Exercise directions
Filter the records for "interface" and keep each line that has it.

Listed entries
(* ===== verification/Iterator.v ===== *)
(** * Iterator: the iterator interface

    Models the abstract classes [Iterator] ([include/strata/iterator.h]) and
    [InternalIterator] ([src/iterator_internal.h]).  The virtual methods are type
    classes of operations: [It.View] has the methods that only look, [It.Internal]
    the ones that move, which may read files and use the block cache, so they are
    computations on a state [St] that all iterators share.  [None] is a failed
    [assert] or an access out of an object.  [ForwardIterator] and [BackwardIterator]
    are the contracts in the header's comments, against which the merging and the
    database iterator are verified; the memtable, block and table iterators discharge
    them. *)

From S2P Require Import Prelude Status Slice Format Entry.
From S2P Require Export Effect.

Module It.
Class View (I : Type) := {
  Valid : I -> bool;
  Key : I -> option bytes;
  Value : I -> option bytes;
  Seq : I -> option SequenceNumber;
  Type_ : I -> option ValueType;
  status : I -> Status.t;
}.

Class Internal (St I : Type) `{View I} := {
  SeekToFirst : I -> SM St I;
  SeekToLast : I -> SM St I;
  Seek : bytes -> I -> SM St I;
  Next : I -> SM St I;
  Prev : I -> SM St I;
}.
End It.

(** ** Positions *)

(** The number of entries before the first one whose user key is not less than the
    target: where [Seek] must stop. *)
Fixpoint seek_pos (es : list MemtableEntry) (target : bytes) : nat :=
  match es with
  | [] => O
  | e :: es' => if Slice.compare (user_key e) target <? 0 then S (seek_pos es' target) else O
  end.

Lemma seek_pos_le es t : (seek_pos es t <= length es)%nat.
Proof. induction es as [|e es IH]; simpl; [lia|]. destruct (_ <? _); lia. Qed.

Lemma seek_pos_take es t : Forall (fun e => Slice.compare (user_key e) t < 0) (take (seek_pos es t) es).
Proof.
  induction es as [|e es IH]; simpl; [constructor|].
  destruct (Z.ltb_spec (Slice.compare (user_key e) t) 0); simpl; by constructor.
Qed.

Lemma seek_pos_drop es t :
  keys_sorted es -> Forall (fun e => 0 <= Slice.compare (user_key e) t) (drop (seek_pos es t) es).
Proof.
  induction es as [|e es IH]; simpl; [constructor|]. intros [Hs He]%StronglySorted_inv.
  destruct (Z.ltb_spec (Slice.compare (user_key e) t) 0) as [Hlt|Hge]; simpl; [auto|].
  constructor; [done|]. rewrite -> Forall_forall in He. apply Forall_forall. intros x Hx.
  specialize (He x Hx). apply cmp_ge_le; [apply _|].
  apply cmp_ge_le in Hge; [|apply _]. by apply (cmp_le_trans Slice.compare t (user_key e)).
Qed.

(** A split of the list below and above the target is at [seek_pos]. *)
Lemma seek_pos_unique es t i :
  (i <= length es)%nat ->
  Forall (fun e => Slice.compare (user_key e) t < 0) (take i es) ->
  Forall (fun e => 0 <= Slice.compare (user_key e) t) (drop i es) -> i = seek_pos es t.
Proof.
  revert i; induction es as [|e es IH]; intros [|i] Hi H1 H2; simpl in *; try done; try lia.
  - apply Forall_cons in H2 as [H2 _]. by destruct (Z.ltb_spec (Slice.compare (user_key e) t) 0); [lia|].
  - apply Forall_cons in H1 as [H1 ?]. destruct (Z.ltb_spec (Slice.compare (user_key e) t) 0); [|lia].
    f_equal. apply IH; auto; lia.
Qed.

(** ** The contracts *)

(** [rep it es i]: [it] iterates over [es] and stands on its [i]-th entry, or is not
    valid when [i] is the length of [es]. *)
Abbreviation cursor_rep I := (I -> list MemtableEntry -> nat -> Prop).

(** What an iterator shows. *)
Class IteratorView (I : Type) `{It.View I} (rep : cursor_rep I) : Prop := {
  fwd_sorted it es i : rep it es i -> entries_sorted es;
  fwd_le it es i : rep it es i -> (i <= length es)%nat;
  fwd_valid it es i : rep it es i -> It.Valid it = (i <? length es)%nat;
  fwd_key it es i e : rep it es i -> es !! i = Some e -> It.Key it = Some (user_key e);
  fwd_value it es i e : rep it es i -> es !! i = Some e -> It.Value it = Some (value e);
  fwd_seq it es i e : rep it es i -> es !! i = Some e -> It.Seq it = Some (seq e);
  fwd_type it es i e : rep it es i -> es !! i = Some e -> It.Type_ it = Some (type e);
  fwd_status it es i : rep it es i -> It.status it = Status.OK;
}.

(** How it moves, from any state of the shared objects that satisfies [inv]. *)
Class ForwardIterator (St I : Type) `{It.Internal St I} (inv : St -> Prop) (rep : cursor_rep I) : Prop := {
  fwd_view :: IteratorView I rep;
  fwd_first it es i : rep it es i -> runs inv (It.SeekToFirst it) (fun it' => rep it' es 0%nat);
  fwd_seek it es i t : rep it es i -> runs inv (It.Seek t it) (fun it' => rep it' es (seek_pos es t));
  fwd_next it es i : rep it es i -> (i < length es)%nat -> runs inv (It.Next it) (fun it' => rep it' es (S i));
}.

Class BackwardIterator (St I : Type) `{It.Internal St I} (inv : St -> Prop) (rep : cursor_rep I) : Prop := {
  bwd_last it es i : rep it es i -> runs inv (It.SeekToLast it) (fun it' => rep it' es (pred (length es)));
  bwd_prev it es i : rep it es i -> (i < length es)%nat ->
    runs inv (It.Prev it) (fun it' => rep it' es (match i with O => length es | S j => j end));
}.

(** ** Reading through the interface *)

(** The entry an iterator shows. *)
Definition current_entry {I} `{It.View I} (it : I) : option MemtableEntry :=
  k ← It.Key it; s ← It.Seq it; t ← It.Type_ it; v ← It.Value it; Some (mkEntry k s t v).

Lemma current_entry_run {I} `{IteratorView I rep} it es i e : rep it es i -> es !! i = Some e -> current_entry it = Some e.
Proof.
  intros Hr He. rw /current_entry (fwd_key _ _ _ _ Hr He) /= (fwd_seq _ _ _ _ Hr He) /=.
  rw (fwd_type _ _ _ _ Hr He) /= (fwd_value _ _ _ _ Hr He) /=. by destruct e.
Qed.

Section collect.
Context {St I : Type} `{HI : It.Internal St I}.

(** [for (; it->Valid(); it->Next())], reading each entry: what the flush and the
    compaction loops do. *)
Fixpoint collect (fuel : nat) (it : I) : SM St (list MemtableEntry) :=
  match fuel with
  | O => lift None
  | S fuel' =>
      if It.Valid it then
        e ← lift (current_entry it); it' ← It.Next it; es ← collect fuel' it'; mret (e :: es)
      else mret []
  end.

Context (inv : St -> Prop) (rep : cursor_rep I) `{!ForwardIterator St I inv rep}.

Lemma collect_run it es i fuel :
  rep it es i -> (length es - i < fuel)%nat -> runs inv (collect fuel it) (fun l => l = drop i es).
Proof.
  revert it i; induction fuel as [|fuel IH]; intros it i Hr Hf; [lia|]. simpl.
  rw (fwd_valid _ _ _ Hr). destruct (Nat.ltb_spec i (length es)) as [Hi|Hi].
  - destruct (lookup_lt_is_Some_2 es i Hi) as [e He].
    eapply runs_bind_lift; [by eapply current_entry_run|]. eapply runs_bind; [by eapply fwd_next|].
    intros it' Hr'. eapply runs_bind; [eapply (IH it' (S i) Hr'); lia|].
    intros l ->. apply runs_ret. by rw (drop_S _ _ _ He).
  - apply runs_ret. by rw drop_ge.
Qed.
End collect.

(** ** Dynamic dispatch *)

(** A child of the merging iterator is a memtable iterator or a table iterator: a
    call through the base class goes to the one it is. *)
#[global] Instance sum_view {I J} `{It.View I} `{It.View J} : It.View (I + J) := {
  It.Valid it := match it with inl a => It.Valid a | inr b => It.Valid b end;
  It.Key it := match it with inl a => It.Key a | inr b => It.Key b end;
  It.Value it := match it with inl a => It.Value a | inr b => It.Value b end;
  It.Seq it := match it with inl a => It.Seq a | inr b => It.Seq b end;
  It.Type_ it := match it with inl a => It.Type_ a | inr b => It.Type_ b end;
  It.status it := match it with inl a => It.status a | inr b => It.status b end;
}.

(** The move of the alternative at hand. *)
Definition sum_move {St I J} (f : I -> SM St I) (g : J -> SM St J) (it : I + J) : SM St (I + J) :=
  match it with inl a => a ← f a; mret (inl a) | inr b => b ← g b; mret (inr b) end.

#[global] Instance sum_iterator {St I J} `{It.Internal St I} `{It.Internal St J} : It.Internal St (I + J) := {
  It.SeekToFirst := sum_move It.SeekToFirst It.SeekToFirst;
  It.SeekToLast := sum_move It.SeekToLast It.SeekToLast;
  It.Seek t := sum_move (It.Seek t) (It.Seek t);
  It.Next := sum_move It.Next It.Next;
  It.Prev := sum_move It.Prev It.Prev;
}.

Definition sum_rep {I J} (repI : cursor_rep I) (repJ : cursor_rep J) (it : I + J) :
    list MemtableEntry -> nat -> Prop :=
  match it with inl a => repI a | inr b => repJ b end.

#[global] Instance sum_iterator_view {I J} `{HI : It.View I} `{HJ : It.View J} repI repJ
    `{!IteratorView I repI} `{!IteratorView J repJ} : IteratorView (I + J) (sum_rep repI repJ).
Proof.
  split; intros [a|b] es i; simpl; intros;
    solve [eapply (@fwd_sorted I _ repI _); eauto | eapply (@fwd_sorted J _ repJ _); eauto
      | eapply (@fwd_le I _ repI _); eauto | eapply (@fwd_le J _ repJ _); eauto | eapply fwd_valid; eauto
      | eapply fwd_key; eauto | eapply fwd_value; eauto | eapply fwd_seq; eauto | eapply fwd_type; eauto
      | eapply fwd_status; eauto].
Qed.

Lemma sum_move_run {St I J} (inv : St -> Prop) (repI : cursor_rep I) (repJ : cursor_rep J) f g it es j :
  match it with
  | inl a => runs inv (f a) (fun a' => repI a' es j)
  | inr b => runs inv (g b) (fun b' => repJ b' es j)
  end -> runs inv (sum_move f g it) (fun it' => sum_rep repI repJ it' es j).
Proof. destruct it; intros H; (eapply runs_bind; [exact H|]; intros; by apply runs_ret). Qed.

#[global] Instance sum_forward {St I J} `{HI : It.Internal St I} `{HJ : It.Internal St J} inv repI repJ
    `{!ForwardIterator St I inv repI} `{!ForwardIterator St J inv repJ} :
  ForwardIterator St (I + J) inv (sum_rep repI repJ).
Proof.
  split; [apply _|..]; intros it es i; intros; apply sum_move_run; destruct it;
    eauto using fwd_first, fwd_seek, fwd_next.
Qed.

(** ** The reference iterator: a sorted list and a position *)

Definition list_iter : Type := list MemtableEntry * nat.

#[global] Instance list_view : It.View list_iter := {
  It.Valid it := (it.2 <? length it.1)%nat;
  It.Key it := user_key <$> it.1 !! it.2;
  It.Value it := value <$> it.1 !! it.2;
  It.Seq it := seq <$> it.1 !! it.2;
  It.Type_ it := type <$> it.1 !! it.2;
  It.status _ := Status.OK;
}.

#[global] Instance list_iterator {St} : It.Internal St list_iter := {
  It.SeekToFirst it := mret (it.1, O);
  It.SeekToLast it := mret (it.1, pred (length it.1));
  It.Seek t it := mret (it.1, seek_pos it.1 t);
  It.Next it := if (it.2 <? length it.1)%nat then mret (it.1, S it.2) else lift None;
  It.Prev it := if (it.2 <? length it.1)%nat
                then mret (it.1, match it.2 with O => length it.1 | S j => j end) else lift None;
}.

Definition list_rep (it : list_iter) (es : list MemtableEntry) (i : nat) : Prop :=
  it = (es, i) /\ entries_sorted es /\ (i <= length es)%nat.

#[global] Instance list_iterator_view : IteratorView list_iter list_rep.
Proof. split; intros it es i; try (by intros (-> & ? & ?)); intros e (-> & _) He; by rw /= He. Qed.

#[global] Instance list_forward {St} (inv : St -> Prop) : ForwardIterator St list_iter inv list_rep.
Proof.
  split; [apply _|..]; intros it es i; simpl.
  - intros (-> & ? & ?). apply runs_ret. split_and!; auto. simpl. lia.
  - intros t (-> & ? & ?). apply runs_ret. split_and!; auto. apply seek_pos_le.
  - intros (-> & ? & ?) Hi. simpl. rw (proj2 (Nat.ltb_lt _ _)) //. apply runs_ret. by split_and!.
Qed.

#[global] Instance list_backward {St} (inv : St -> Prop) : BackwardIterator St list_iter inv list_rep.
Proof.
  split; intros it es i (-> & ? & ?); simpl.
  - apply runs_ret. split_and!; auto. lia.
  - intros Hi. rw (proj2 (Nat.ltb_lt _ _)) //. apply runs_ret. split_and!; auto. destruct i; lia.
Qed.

Task result
(** * Iterator: the iterator interface
(** ** Reading through the interface *)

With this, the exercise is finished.